Disregard for honesty
At heart, our dismay is at an increasingly widespread disregard for truth. Yesterday, our politicians queued-up to apologise for lying to bereaved families about the death of their children. Yet, we are left wondering how we can restore a regard for honesty among young people, so that such acts of deceit are avoided in future.

The portents are not good. As you consider this succession of scandals – vote-rigging in Birmingham, politicians fiddling expenses, match-fixing in cricket, phone-hacking, LIBOR-fixing, Hillsborough – spare a thought for those working in our schools and universities.

Local difficulties
I run an English school for overseas students. We are good at what we do and enjoy seeing our graduates succeed. With our growing reputation for success, we have become conscious that some other schools are less honest in their admissions procedure (see London Met). So, we check our students carefully on enrolment, and we have learned to steer well clear of anything to do with visa applications, or the UK Border Agency!

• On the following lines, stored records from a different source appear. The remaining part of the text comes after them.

(** * The queue service of the task queue (queueservice.js)

    A shallow embedding of [QueueService], the wrapper that manages the
    pending-task queues and the claim, deadline and resolved queues, and
    of [FakeQueueClient], the in-memory queue client of the same file.

    Conventions of the embedding:
    - a [Date] is its [getTime()] value, an integer number of
      milliseconds ([Z]); [Date.now()] is an explicit argument [now] of
      every operation, read once per operation;
    - a promise is the value it settles to: [Ok v] for a fulfilled and
      [Throw e] for a rejected one; an [async] method is a function from
      the state before to its settled result and the state after; a
      field that holds a promise holds what the promise settles to, and
      a handler attached to the promise runs after the assignment;
    - the promises of the client are settled when its methods return, as
      those of the in-memory client are; the members of a [Promise.all]
      over [async] calls then run in this order: first the part of every
      member up to its first [await], then the continuations in order;
      every member runs to its end even when another one has failed;
      the shard calls of [ensurePendingQueue] can fail at different
      stages, and their [Promise.all] rejects with the rejection that
      comes first in time, counted in jobs of the engine's queue, which
      need not be the first of the list. *)

From Stdlib Require Import ZArith Lia Ascii String.
From stdpp Require Import base option list strings gmap fin_maps pretty.

Open Scope Z_scope.

(** ** JavaScript values shared by the service and the client *)

(** An [Error] object with the properties this file reads or attaches. *)
Record JsError := mkError {
  err_message : string;
  err_code : option string;
  err_statusCode : option Z;
  err_note : option string;
  err_queue : option string;
  err_provisionerId : option string;
  err_workerType : option string;
}.

Definition plainError (msg : string) (code : option string) (status : option Z) : JsError :=
  mkError msg code status None None None None.

(** What a failed [assert(...)] throws. *)
Definition AssertionError (msg : string) : JsError :=
  plainError msg (Some "ERR_ASSERTION") None.

(** What reading a property of [undefined] throws. *)
Definition TypeError (msg : string) : JsError :=
  plainError msg None None.

Inductive result (A : Type) : Type :=
| Ok (a : A)
| Throw (e : JsError).
Arguments Ok {A} a.
Arguments Throw {A} e.

Definition is_ok {A} (r : result A) : bool :=
  match r with Ok _ => true | Throw _ => false end.

(** Queue meta-data: a JavaScript object with string values. *)
Abbreviation Metadata := (gmap string string).

(** The value of [getMetadata]: [{metadata, messageCount}]. *)
Record MetadataResult := {
  md_metadata : option Metadata;
  md_messageCount : Z;
}.

(** One element of the value of [getMessages]. *)
Record FetchedMessage := {
  messageText : string;
  messageId : string;
  popReceipt : string;
}.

In our area of work, there are people offering visa fixes for unscrupulous students, and income to unscrupulous schools. There are agents who offer you  an endless stream of international students, usually for a 30% share of your fees. As with every other dodgy deal, the rule is “Just say no!”

My problems are irritating but minor. They are run-of-the-mill stuff: fee payments delayed, bookings fudged and courses cancelled at short notice. Small beer, when all’s said and done, and as nothing when compared to the problems facing teachers and lecturers in our colleges and universities, these days.

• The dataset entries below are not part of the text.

(** ** The risk profile *)

(** Signed distance to the strike, in percent, and the score computed from
    it, as [risk_profile] has them. *)
Definition signed_distance_pct (S K : R) : R := (S - K) / K * 100.

Definition gamma_risk_score_of (ttl_seconds d : R) : R :=
  Rmax 0 (1 - ttl_seconds / 900) * Rmax 0 (1 - Rabs d / 1) * 100.

Lemma py_max0_finite (x : R) :
  py_max (Finite 0) (Finite x) = Finite (Rmax 0 x).
Proof.
  unfold py_max, fgtb, fltb, Rmax.
  destruct (Rltb_spec 0 x), (Rle_dec 0 x); try lra; try reflexivity.
  f_equal. lra.
Qed.


Section RiskProfile.

Import Greeks.
Context `{NormalDist}.
Variable self : GreeksAnalyzer.

Lemma full_greeks_total (S K sigma : R) (T_seconds : pyfloat) :
  0 < S -> 0 < K ->
  exists s : GreeksSnapshot,
    full_greeks self (Finite S) (Finite K) T_seconds (Some (Finite sigma))
    = Ok s.
Proof.
  intros HS HK. unfold full_greeks. cbn [or_default].
  destruct (binary_call_price_total (pricer self) S K sigma 0 T_seconds HS HK)
    as (c & -> & _).
  destruct (binary_put_price_total (pricer self) S K sigma 0 T_seconds HS HK)
    as (c' & -> & _).
  destruct (calculate_greeks_total (pricer self) S K sigma 0 T_seconds HS HK)
    as (g & ->).
  cbn [bind]. eexists. reflexivity.
Qed.

(** [risk_profile] on finite arguments with a positive spot and strike. *)
Lemma risk_profile_finite (S K ttl sigma : R) :
  0 < S -> 0 < K ->
  exists (rp : RiskProfile) (z : string),
    risk_profile self (Finite S) (Finite K) (Finite ttl) (Some (Finite sigma))
    = Ok rp /\
    zone_label (Finite ttl) (Finite S) (Finite K) = Ok z /\
    rp_zone rp = z /\
    rp_moneyness rp = (if Rleb K S then "ITM" else "OTM")%string /\
    rp_distance_to_strike_pct rp = Finite (signed_distance_pct S K) /\
    rp_gamma_risk_score rp
    = Finite (gamma_risk_score_of ttl (signed_distance_pct S K)) /\
    rp_recommendation rp
    = _get_recommendation z (Finite (signed_distance_pct S K)) (Finite ttl)
        (Finite (gamma_risk_score_of ttl (signed_distance_pct S K))).
Proof.
  intros HS HK. unfold risk_profile, zone_label.
  destruct (full_greeks_total S K sigma (Finite ttl) HS HK) as (s & ->).
  destruct (classify_zone_total (Finite ttl) S K ltac:(lra)) as (z & ->).
  cbn [bind fsub fneg fadd].
  rewrite py_div_finite by lra. rewrite np_div_finite by lra.
  cbn [bind fmul]. rewrite py_div_finite by lra.
  rewrite np_div_finite by lra. cbn [bind fsub fneg fadd fabs].
  rewrite py_div_finite by lra. rewrite np_div_finite by lra.
  cbn [bind fsub fneg fadd]. rewrite !py_max0_finite. cbn [fmul].
  eexists. exists (fst z). split; [reflexivity |].
  cbn. repeat split.
Qed.

End RiskProfile.

Section RiskProfileFacts.

Import Greeks.
Context `{NormalDist}.
Variable self : GreeksAnalyzer.




(** X6.  The score is not capped past expiry: for a negative time to
    expiry, on the strike, it is [(1 - ttl/900) * 100], above 100. *)
Theorem gamma_risk_score_past_expiry (K ttl sigma : R) :
  0 < K -> ttl < 0 ->
  exists rp : RiskProfile,
    risk_profile self (Finite K) (Finite K) (Finite ttl) (Some (Finite sigma))
    = Ok rp /\
    rp_gamma_risk_score rp = Finite ((1 - ttl / 900) * 100) /\
    100 < (1 - ttl / 900) * 100.
Proof.
  intros HK Httl.
  destruct (risk_profile_finite self K K ttl sigma HK HK)
    as (rp & z & Hrp & _ & _ & _ & _ & Hscore & _).
  exists rp. split; [exact Hrp |]. split; [| lra].
  rewrite Hscore. f_equal. unfold gamma_risk_score_of, signed_distance_pct.
  replace ((K - K) / K * 100) with 0 by (unfold Rdiv; ring).
  rewrite Rabs_R0. unfold Rmax.
  destruct (Rle_dec 0 (1 - ttl / 900)); destruct (Rle_dec 0 (1 - 0 / 1)); lra.
Qed.


End RiskProfileFacts.


(** X6 fifteen minutes past expiry: the score is 200. *)
Lemma gamma_risk_score_past_expiry_witness :
  exists rp : Greeks.RiskProfile,
    Greeks.risk_profile (H := StdNormal.std_normal) (Greeks.init None)
      (Finite 95000) (Finite 95000) (Finite (- 900)) (Some (Finite 0.6))
    = Ok rp /\
    Greeks.rp_gamma_risk_score rp = Finite ((1 - - 900 / 900) * 100) /\
    100 < (1 - - 900 / 900) * 100.
Proof.
  apply (gamma_risk_score_past_expiry (H := StdNormal.std_normal)
           (Greeks.init None) 95000 (- 900) 0.6); lra.
Defined.


(** ** The dashboard's two calls, and the hedge *)

Section Composition.

Import Greeks.
Context `{NormalDist}.
Variable self : GreeksAnalyzer.

(** X8.  [price] and [risk_profile], called on the same arguments with the
    same pricer as the dashboard does, agree on everything they both
    report: the zone and its description, the two prices and the four
    Greeks; and [risk_profile] returns whenever [price] does. *)
Theorem risk_profile_agrees_with_price (now : datetime)
  (spot strike ttl_seconds : pyfloat) (sigma : option pyfloat)
  (ts : option datetime) (p : PricingResult) :
  price (pricer self) now spot strike ttl_seconds sigma ts = Ok p ->
  exists rp : RiskProfile,
    risk_profile self spot strike ttl_seconds sigma = Ok rp /\
    rp_zone rp = zone p /\ rp_zone_description rp = zone_description p /\
    rp_up_price rp = up_price p /\ rp_down_price rp = down_price p /\
    rp_delta rp = delta p /\ rp_dollar_delta rp = delta p /\
    rp_gamma rp = gamma p /\
    rp_theta_per_second rp = theta p /\ rp_vega rp = vega p.
Proof.
  unfold price, risk_profile, full_greeks. intros Hp.
  destruct (binary_call_price _ _ _ _ _ _) as [up | e]; [| discriminate].
  destruct (binary_put_price _ _ _ _ _ _) as [down | e]; [| discriminate].
  destruct (calculate_greeks _ _ _ _ _ _) as [g | e]; [| discriminate].
  cbn [bind] in Hp |- *.
  destruct (classify_zone ttl_seconds spot strike) as [z | e] eqn:Hz;
    [| discriminate].
  cbn [bind] in Hp |- *. injection Hp as <-.
  assert (Hstrike : exists q, py_div (fsub spot strike) strike = Ok q).
  { unfold classify_zone in Hz. unfold py_div in *.
    destruct strike as [k | | |]; try (eexists; reflexivity).
    destruct (Reqb k 0); [discriminate | eexists; reflexivity]. }
  destruct Hstrike as (q & ->). cbn [bind].
  rewrite !py_div_finite by lra. cbn [bind].
  eexists. split; [reflexivity |]. cbn. repeat split.
Qed.

(** The up-side delta and gamma of an expired contract. *)
Lemma greeks_vanish_at_expiry_aux (S K T_seconds : pyfloat)
  (sigma : option pyfloat) :
  fleb T_seconds (Finite 0) = true ->
  exists s : GreeksSnapshot,
    full_greeks self S K T_seconds sigma = Ok s /\
    delta_up s = Finite 0 /\ gamma_up s = Finite 0.
Proof.
  intros HT. destruct (expired_in_years _ HT) as (T & HTy & HT0).
  unfold full_greeks, binary_put_price.
  rewrite binary_call_price_expired by assumption. cbn [bind].
  unfold calculate_greeks. rewrite HTy. cbn [bind]. rewrite HT0. cbn [bind].
  eexists. split; [reflexivity |]. split; reflexivity.
Qed.


(** X10.  At or after expiry there is nothing to hedge: for a finite
    position and spot every quantity of [delta_hedge_ratio] is zero,
    whatever the strike and the volatility. *)
Theorem delta_hedge_vanishes_at_expiry (n S : R) (K T_seconds : pyfloat)
  (sigma : option pyfloat) :
  fleb T_seconds (Finite 0) = true ->
  exists h : HedgeSummary,
    delta_hedge_ratio self (Finite n) (Finite S) K T_seconds sigma = Ok h /\
    position_size h = Finite n /\
    unit_delta h = Finite 0 /\ position_delta h = Finite 0 /\
    btc_to_hedge h = Finite 0 /\ hedge_value_usd h = Finite 0 /\
    gamma_exposure h = Finite 0 /\
    rebalance_needed_per_dollar h = Finite 0.
Proof.
  intros HT.
  destruct (greeks_vanish_at_expiry_aux (Finite S) K T_seconds sigma HT)
    as (s & Hs & Hdelta & Hgamma).
  unfold delta_hedge_ratio. rewrite Hs. cbn [bind].
  eexists. split; [reflexivity |]. cbn. rewrite Hdelta, Hgamma. cbn.
  repeat split; f_equal; try ring.
  rewrite Rmult_0_r. apply Rabs_R0.
Qed.

End Composition.

(** X8 on the dashboard's default view. *)
Lemma risk_profile_agrees_with_price_witness :
  exists (p : PricingResult) (rp : Greeks.RiskProfile),
    price (H := StdNormal.std_normal) (Pricing.init None) 0%Z
      (Finite 95000) (Finite 95000) (Finite 300) (Some (Finite 0.6)) None
    = Ok p /\
    Greeks.risk_profile (H := StdNormal.std_normal) (Greeks.init None)
      (Finite 95000) (Finite 95000) (Finite 300) (Some (Finite 0.6)) = Ok rp /\
    Greeks.rp_zone rp = zone p /\ Greeks.rp_delta rp = delta p.
Proof.
  destruct (price_total (H := StdNormal.std_normal) (Pricing.init None) 0%Z
              95000 95000 0.6 (Finite 300) None) as (p & Hp & _); [lra .. |].
  destruct (risk_profile_agrees_with_price (H := StdNormal.std_normal)
              (Greeks.init None) 0%Z (Finite 95000) (Finite 95000)
              (Finite 300) (Some (Finite 0.6)) None p Hp)
    as (rp & Hrp & Hzone & _ & _ & _ & Hdelta & _).
  exists p, rp. repeat split; assumption.
Defined.


(** X10 at expiry, with a zero strike and no volatility given. *)
Lemma delta_hedge_vanishes_at_expiry_witness :
  exists h : Greeks.HedgeSummary,
    Greeks.delta_hedge_ratio (H := StdNormal.std_normal) (Greeks.init None)
      (Finite 10) (Finite 95000) (Finite 0) (Finite 0) None = Ok h /\
    Greeks.btc_to_hedge h = Finite 0 /\ Greeks.hedge_value_usd h = Finite 0.
Proof.
  destruct (delta_hedge_vanishes_at_expiry (H := StdNormal.std_normal)
              (Greeks.init None) 10 95000 (Finite 0) (Finite 0) None
              (Rleb_true 0 0 (Rle_refl 0)))
    as (h & Hh & _ & _ & _ & Hbtc & Husd & _).
  exists h. repeat split; assumption.
Defined.

(** ** Zones on every input, and the dashboard's zone map *)

(** [zone_map] of [create_zone_heatmap] in [src/app.py], and
    [zone_map.get(zone, 1)]. *)
Definition zone_map : list (string * pyfloat) :=
  [("linear_decay", Finite 0); ("lock_in", Finite 1);
   ("transition", Finite 1.5); ("gamma_risk", Finite 2)]%string.

Fixpoint dict_get {V : Type} (d : list (string * V)) (key : string)
  (default : V) : V :=
  match d with
  | [] => default
  | (k, v) :: rest => if String.eqb k key then v else dict_get rest key default
  end.

Definition zone_map_get (zone : string) : pyfloat :=
  dict_get zone_map zone (Finite 1).

(** Whether [key in d]. *)
Fixpoint dict_mem {V : Type} (d : list (string * V)) (key : string) : bool :=
  match d with
  | [] => false
  | (k, _) :: rest => String.eqb k key || dict_mem rest key
  end.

A little help from your friends?
With the advent of modular coursework, it has become increasingly easy for students to get help with essays and assessed assignments which, because they are completed at home, can be improved with help from parents or friends… Or teachers, as we saw in the much-publicised case of Prince Harry’s 2005 A-level artwork.

From this it is a short step to buying-in help. The internet is awash with agencies who, for as little as £7.95 per page, will offer to write your essays for you. “Best Quality Academic Writing by Experts” they promise, and students are increasingly happy to stump-up the £150+ to cheat their way to success.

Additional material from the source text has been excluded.